What does it mean when people say the future is female? Dr. Eichhorn explains, “The future is female means to me that we value female feminine qualities in the same way male qualities are valued such as being rational and logical and that we notice that these are human qualities that we are all capable of.”

But to push this way of thinking forward we must rewire the way we are taught. “It is a layer of how we are taught to think in western cultures such as Europe, the United States, and Canada or rather western European. First, we think in dualities and binaries and then we think in hierarchies. So that there is a way that we cannot think of masculine qualities and feminine qualities as equal without one being elevated over the other or one being subordinated.-” 

We cannot deny that as a society it is drilled into our heads. It is everywhere: within our media, in our language, and most narratives such as fairy tales. It all starts with what we start to absorb in early adolescence.

Why don’t we learn about women’s contributions in the media? Why are men’s achievements pushed or brought more to light? As previously discussed, a lot of the time women are subordinated politically, economically, and culturally for presenting feminine traits similar to how men are for presenting these traits as well.

Another thing that comes into play is power. Wealth and status have played a part in society since we first began. “ Wealth and material aspects are what people pay attention to but if we talk about power as strength of community and compassion and taking care of each other. If that is where I hope we are headed as a culture then we will continue to unearth more of those histories and stories of women’s contributions.”, says Dr.

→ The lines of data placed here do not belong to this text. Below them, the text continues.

(* ===== verification/Node.v ===== *)
(** B+tree nodes as byte pages: src/internal/btree/node.go.

    Every accessor reads the page through the positions the source computes,
    in [uint16] arithmetic, and panics where Go's slice bounds checks do. The
    second half of the file relates a page to the list of entries it holds
    ([node_rep]) and shows that [nodeAppendKV] extends that list by one entry,
    that the accessors read it back, and that [nodeLookupLE] is the lookup it
    should be. *)
From S2P Require Import Prelude Keys.
#[local] Open Scope Z_scope.

(** * The page operations *)

Definition HEADER : Z := 4.
Definition BTREE_PAGE_SIZE : Z := 4096.
Definition BNODE_INTERNAL : Z := 1.
Definition BNODE_LEAF : Z := 2.

Abbreviation BNode := bytes.

Definition btype (node : BNode) : res Z := slice node 0 2 ≫= le_uint 2.

Definition nkeys (node : BNode) : res Z := slice node 2 4 ≫= le_uint 2.

Definition setHeader (node : BNode) (ty n : Z) : res BNode :=
  node ← put_le 2 node 0 ty;
  put_le 2 node 2 n.

Definition getPtr (node : BNode) (idx : Z) : res Z :=
  slice_from node (u16 (HEADER + 8 * idx)) ≫= le_uint 8.

Definition setPtr (node : BNode) (idx val : Z) : res BNode :=
  put_le 8 node (u16 (HEADER + 8 * idx)) val.

Definition offsetPos (node : BNode) (idx : Z) : res Z :=
  n ← nkeys node;
  Ok (u16 (HEADER + 8 * n + 2 * (idx - 1))).

Definition getOffset (node : BNode) (idx : Z) : res Z :=
  if idx =? 0 then Ok 0
  else pos ← offsetPos node idx; slice_from node pos ≫= le_uint 2.

Definition setOffset (node : BNode) (idx offset : Z) : res BNode :=
  pos ← offsetPos node idx;
  put_le 2 node pos offset.

Definition kvPos (node : BNode) (idx : Z) : res Z :=
  n ← nkeys node;
  off ← getOffset node idx;
  Ok (u16 (HEADER + 8 * n + 2 * n + off)).

Definition nbytes (node : BNode) : res Z := n ← nkeys node; kvPos node n.

Definition getKey (node : BNode) (idx : Z) : res bytes :=
  pos ← kvPos node idx;
  klen ← slice_from node pos ≫= le_uint 2;
  rest ← slice_from node (u16 (pos + 4));
  slice_to rest klen.

Definition getVal (node : BNode) (idx : Z) : res bytes :=
  pos ← kvPos node idx;
  klen ← slice_from node pos ≫= le_uint 2;
  vlen ← slice_from node (u16 (pos + 2)) ≫= le_uint 2;
  rest ← slice_from node (u16 (pos + 4 + klen));
  slice_to rest vlen.

Definition nodeAppendKV (new : BNode) (idx ptr : Z) (key val : bytes) : res BNode :=
  new ← setPtr new idx ptr;
  pos ← kvPos new idx;
  new ← put_le 2 new (u16 (pos + 0)) (u16 (len key));
  new ← put_le 2 new (u16 (pos + 2)) (u16 (len val));
  new ← copy_at new (u16 (pos + 4)) key;
  new ← copy_at new (u16 (pos + 4 + u16 (len key))) val;
  off ← getOffset new idx;
  setOffset new (u16 (idx + 1)) (u16 (off + 4 + u16 (len key + len val))).

(** [for i := 0; i < n; i++]: [k] iterations are left, the next one is [i]. *)
Fixpoint nodeAppendRange_loop (k : nat) (new old : BNode) (dstNew srcOld i : Z) : res BNode :=
  match k with
  | O => Ok new
  | S k =>
      ptr ← getPtr old (u16 (srcOld + i));
      key ← getKey old (u16 (srcOld + i));
      val ← getVal old (u16 (srcOld + i));
      new ← nodeAppendKV new (u16 (dstNew + i)) ptr key val;
      nodeAppendRange_loop k new old dstNew srcOld (i + 1)
  end.

Definition nodeAppendRange (new old : BNode) (dstNew srcOld n : Z) : res BNode :=
  nodeAppendRange_loop (Z.to_nat n) new old dstNew srcOld 0.

(** The binary search of [nodeLookupLE]; [hi - lo] shrinks in every round. *)
Fixpoint nodeLookupLE_loop (fuel : nat) (node : BNode) (key : bytes) (lo hi : Z) : res Z :=
  if lo <? hi then
    match fuel with
    | O => OutOfFuel
    | S fuel =>
        let mid := lo + (hi - lo) / 2 in
        k ← getKey node mid;
        if cmp k key <=? 0 then nodeLookupLE_loop fuel node key (mid + 1) hi
        else nodeLookupLE_loop fuel node key lo mid
    end
  else Ok lo.

Definition nodeLookupLE (node : BNode) (key : bytes) : res Z :=
  n ← nkeys node;
  lo ← nodeLookupLE_loop (Z.to_nat n) node key 0 n;
  Ok (if lo =? 0 then 0 else lo - 1).

(** * Entries held by a page *)

Record entry := mkEntry { e_ptr : Z; e_key : bytes; e_val : bytes }.

#[global] Instance entry_eq_dec : EqDecision entry.
Proof. solve_decision. Defined.

(** Bytes of an entry in the key-value area, of all entries, of the node. *)
Definition ksize (e : entry) : Z := 4 + len (e_key e) + len (e_val e).
Definition kvsum (es : list entry) : Z := foldr (fun e n => ksize e + n) 0 es.
Definition nsize (es : list entry) : Z := HEADER + 10 * len es + kvsum es.

Definition kv_image (e : entry) : bytes :=
  le_bytes 2 (len (e_key e)) ++ le_bytes 2 (len (e_val e)) ++ e_key e ++ e_val e.

(** A page whose header announces [n] entries and whose first entries are [es]. *)
Definition partial_rep (b : BNode) (ty n : Z) (es : list entry) : Prop :=
  has b 0 (le_bytes 2 ty ++ le_bytes 2 n) /\ 0 <= ty < 65536 /\ len es <= n /\
  HEADER + 10 * n + kvsum es <= len b /\ len b < 65536 /\
  forall i e, es !! i = Some e ->
    0 <= e_ptr e < 18446744073709551616 /\
    has b (HEADER + 8 * Z.of_nat i) (le_bytes 8 (e_ptr e)) /\
    has b (HEADER + 8 * n + 2 * Z.of_nat i) (le_bytes 2 (kvsum (take (S i) es))) /\
    has b (HEADER + 10 * n + kvsum (take i es)) (kv_image e).

Definition node_rep (b : BNode) (ty : Z) (es : list entry) : Prop :=
  partial_rep b ty (len es) es.

(** [is_le ks key i]: [i] is the index of the last of the sorted [ks] that is
    not above [key], or 0 when there is none. *)
Definition is_le (ks : list bytes) (key : bytes) (i : nat) : Prop :=
  (i = 0%nat \/ exists k, ks !! i = Some k /\ key_le k key) /\
  (forall j k, ks !! j = Some k -> (i < j)%nat -> key_lt key k).

(** * Sizes *)

Lemma ksize_pos e : 4 <= ksize e.
Proof. unfold ksize. len_lia. Qed.

Lemma len_kv_image e : len (kv_image e) = ksize e.
Proof. unfold kv_image, ksize. len_lia. Qed.

Lemma kvsum_app l k : kvsum (l ++ k) = kvsum l + kvsum k.
Proof. unfold kvsum. induction l; simpl; lia. Qed.

Lemma kvsum_cons e l : kvsum (e :: l) = ksize e + kvsum l.
Proof. reflexivity. Qed.

Lemma kvsum_nil : kvsum [] = 0.
Proof. reflexivity. Qed.

Lemma kvsum_nonneg l : 0 <= kvsum l.
Proof. induction l as [|e l IH]; [done|]. rewrite kvsum_cons. pose proof (ksize_pos e). lia. Qed.

Lemma kvsum_take_S es i e :
  es !! i = Some e -> kvsum (take (S i) es) = kvsum (take i es) + ksize e.
Proof. intros H. rewrite (take_S_r _ _ _ H), kvsum_app, kvsum_cons, kvsum_nil. lia. Qed.

Lemma kvsum_take_le es i : 0 <= kvsum (take i es) <= kvsum es.
Proof.
  rewrite <-(take_drop i es) at 3. rewrite kvsum_app.
  pose proof (kvsum_nonneg (take i es)). pose proof (kvsum_nonneg (drop i es)). lia.
Qed.

Lemma kvsum_drop es i : kvsum (drop i es) = kvsum es - kvsum (take i es).
Proof. rewrite <-(take_drop i es) at 2. rewrite kvsum_app. lia. Qed.

Lemma nsize_app l k : nsize (l ++ k) = nsize l + nsize k - HEADER.
Proof. unfold nsize. rewrite kvsum_app, len_app. lia. Qed.

Lemma nsize_cons e l : nsize (e :: l) = 10 + ksize e + nsize l.
Proof. unfold nsize. rewrite kvsum_cons, len_cons. lia. Qed.

Lemma nsize_nil : nsize [] = HEADER.
Proof. reflexivity. Qed.

Lemma nsize_pos l : HEADER <= nsize l.
Proof. unfold nsize. pose proof (kvsum_nonneg l). len_lia. Qed.

(** * Reading a page *)

Section reading.
Context {b : BNode} {ty n : Z} {es : list entry}.
Hypothesis Hrep : partial_rep b ty n es.

Lemma partial_bounds : 0 <= n /\ len es <= n /\ HEADER + 10 * n + kvsum es <= len b < 65536.
Proof. destruct Hrep as (_ & _ & H1 & H2 & H3 & _). pose proof (len_nonneg es). lia. Qed.

Lemma partial_nkeys : nkeys b = Ok n.
Proof.
  pose proof partial_bounds. destruct Hrep as ((_ & Hh)%has_app & _).
  rewrite len_le_bytes in Hh. unfold nkeys, HEADER in *.
  pose proof (kvsum_nonneg es).
  apply has_slice_le_uint; [done| |done]. change (256 ^ Z.of_nat 2) with 65536. lia.
Qed.

Lemma partial_btype : btype b = Ok ty.
Proof.
  destruct Hrep as ((Hh & _)%has_app & Hty & _). unfold btype.
  apply has_slice_le_uint; [done| |done]. change (256 ^ Z.of_nat 2) with 65536. lia.
Qed.

Lemma partial_getOffset i : 0 <= i <= len es -> getOffset b i = Ok (kvsum (take (Z.to_nat i) es)).
Proof.
  intros Hi. pose proof partial_bounds as Hb. unfold getOffset.
  destruct (Z.eqb_spec i 0) as [->|Hi0]; [done|].
  unfold offsetPos. rewrite partial_nkeys, !bind_ok.
  destruct (lookup_lt_is_Some_2 es (Z.to_nat i - 1)) as [e He]; [unfold len in *; lia|].
  destruct Hrep as (_ & _ & _ & _ & _ & H). destruct (H _ _ He) as (_ & _ & Ho & _).
  pose proof (kvsum_take_le es (Z.to_nat i)). pose proof (kvsum_nonneg es). unfold HEADER in *.
  rewrite u16_id by lia. replace (S (Z.to_nat i - 1)) with (Z.to_nat i) in Ho by lia.
  apply has_le_uint.
  - eapply has_at; [exact Ho|lia].
  - change (256 ^ Z.of_nat 2) with 65536. lia.
Qed.

Lemma partial_kvPos i :
  0 <= i <= len es -> kvPos b i = Ok (HEADER + 10 * n + kvsum (take (Z.to_nat i) es)).
Proof.
  intros Hi. pose proof partial_bounds as Hb. unfold kvPos.
  rewrite partial_nkeys, bind_ok, partial_getOffset, bind_ok by done.
  pose proof (kvsum_take_le es (Z.to_nat i)). unfold HEADER in *.
  rewrite u16_id by lia. f_equal. lia.
Qed.

Lemma partial_lookup_bounds i e : es !! i = Some e ->
  0 <= Z.of_nat i < len es /\ kvsum (take i es) + ksize e <= kvsum es.
Proof.
  intros He. pose proof (lookup_lt_Some _ _ _ He). rewrite <-(kvsum_take_S _ _ _ He).
  pose proof (kvsum_take_le es (S i)). unfold len. lia.
Qed.

Lemma partial_getPtr i e : es !! i = Some e -> getPtr b (Z.of_nat i) = Ok (e_ptr e).
Proof.
  intros He. pose proof partial_bounds as Hb. pose proof (partial_lookup_bounds _ _ He) as Hlb.
  destruct Hrep as (_ & _ & _ & _ & _ & H). destruct (H _ _ He) as (Hp & Hptr & _).
  pose proof (kvsum_nonneg es). unfold getPtr, HEADER in *. rewrite u16_id by lia.
  apply has_le_uint; [done|]. by change (256 ^ Z.of_nat 8) with 18446744073709551616.
Qed.

(** The four parts of an entry's image, at their positions. *)
Lemma partial_image i e : es !! i = Some e ->
  let pos := HEADER + 10 * n + kvsum (take i es) in
  has b pos (le_bytes 2 (len (e_key e))) /\
  has b (pos + 2) (le_bytes 2 (len (e_val e))) /\
  has b (pos + 4) (e_key e) /\
  has b (pos + 4 + len (e_key e)) (e_val e) /\
  HEADER <= pos /\ pos + ksize e <= len b.
Proof.
  intros He pos. pose proof partial_bounds as Hb. pose proof (partial_lookup_bounds _ _ He) as Hlb.
  pose proof (kvsum_take_le es i) as Hkt.
  destruct Hrep as (_ & _ & _ & _ & _ & H). destruct (H _ _ He) as (_ & _ & _ & Hi).
  unfold kv_image in Hi. rewrite !has_app, !len_le_bytes in Hi. fold pos in Hi.
  replace (pos + Z.of_nat 2) with (pos + 2) in Hi by lia.
  replace (pos + 2 + Z.of_nat 2) with (pos + 4) in Hi by lia.
  destruct Hi as (? & ? & ? & ?). split_and!; try done; unfold pos, HEADER in *; lia.
Qed.

Lemma partial_getKey i e : es !! i = Some e -> getKey b (Z.of_nat i) = Ok (e_key e).
Proof.
  intros He. pose proof partial_bounds as Hb. pose proof (partial_lookup_bounds _ _ He) as Hlb.
  destruct (partial_image _ _ He) as (H1 & _ & H3 & _ & H5 & H6).
  unfold getKey. rewrite partial_kvPos, bind_ok, Nat2Z.id by lia.
  pose proof (len_nonneg (e_key e)). pose proof (len_nonneg (e_val e)).
  unfold ksize, HEADER in *.
  rewrite (has_le_uint _ _ _ _ H1), bind_ok by (change (256 ^ Z.of_nat 2) with 65536; lia).
  rewrite u16_id by lia. by apply has_slice_at.
Qed.

Lemma partial_getVal i e : es !! i = Some e -> getVal b (Z.of_nat i) = Ok (e_val e).
Proof.
  intros He. pose proof partial_bounds as Hb. pose proof (partial_lookup_bounds _ _ He) as Hlb.
  destruct (partial_image _ _ He) as (H1 & H2 & _ & H4 & H5 & H6).
  unfold getVal. rewrite partial_kvPos, bind_ok, Nat2Z.id by lia.
  pose proof (len_nonneg (e_key e)). pose proof (len_nonneg (e_val e)).
  unfold ksize, HEADER in *.
  rewrite (has_le_uint _ _ _ _ H1), bind_ok by (change (256 ^ Z.of_nat 2) with 65536; lia).
  rewrite ?u16_id by lia.
  rewrite (has_le_uint _ _ _ _ H2), bind_ok by (change (256 ^ Z.of_nat 2) with 65536; lia).
  rewrite ?u16_id by lia. by apply has_slice_at.
Qed.

End reading.

Lemma node_nbytes b ty es : node_rep b ty es -> nbytes b = Ok (nsize es).
Proof.
  intros H. unfold nbytes. rewrite (partial_nkeys H), bind_ok, (partial_kvPos H) by len_lia.
  unfold len at 2. rewrite Nat2Z.id, firstn_all2 by lia. unfold nsize. done.
Qed.

(** * Writing a page *)

(** Stores outside the parts that hold [es] keep them. *)
Lemma partial_blit b ty n es pos l :
  partial_rep b ty n es ->
  (HEADER + 8 * len es <= pos /\ pos + len l <= HEADER + 8 * n) \/
  (HEADER + 8 * n + 2 * len es <= pos /\ pos + len l <= HEADER + 10 * n) \/
  (HEADER + 10 * n + kvsum es <= pos /\ pos + len l <= len b) ->
  partial_rep (blit b pos l) ty n es /\ len (blit b pos l) = len b.
Proof.
  intros H Hd. pose proof (partial_bounds H) as (Hn & Hes & Hb).
  pose proof (kvsum_nonneg es) as Hk. pose proof (len_nonneg l) as Hl.
  pose proof (len_nonneg es) as Hle. unfold HEADER in *.
  assert (0 <= pos /\ pos + len l <= len b) as [Hp1 Hp2] by lia.
  pose proof (len_blit b pos l Hp1 Hp2) as Hlen.
  assert (Hframe : forall p k, has b p k -> p + len k <= pos \/ pos + len l <= p ->
    has (blit b pos l) p k) by (intros; by apply has_blit_other).
  destruct H as (H1 & H2 & H3 & H4 & H5 & H6). split; [|done].
  unfold partial_rep. rewrite Hlen. unfold HEADER. split_and!; try done; try lia.
  - apply Hframe; [done|]. autorewrite with len. lia.
  - intros i e He. pose proof (partial_lookup_bounds _ _ He) as (Hi & Hs).
    pose proof (kvsum_take_S _ _ _ He) as HS. pose proof (kvsum_take_le es i) as Ht.
    destruct (H6 _ _ He) as (Hr & Ha & Hb' & Hc). unfold HEADER in *.
    split_and!; try lia; (apply Hframe; [done|]); rewrite ?len_le_bytes, ?len_kv_image; lia.
Qed.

Eichhorn. 

How can we as a society in 2022 strengthen our community and better take care of each other and amplify each other in daily life as well as in the workplace? How can we bring more women’s contributions to light and support each other rather than making things a competition? 

Many of these ideas were discussed amongst tables and in groups for students to discuss and share personal experiences of any discrimination or how we can help stand firm in injustice within the workplace. 

“Union labor organizing gives us an example of how subordinated groups must collaborate and create coalitions to create an impact on dominant power structures.”

The session ended with both applause from students and faculty for the enlightenment that they received from the panel. Dr. Jill Eichhorn also encouraged students to attend the Vagina Monologues- a play that addresses what it would be like if women’s anatomy was not sexualized or objectified.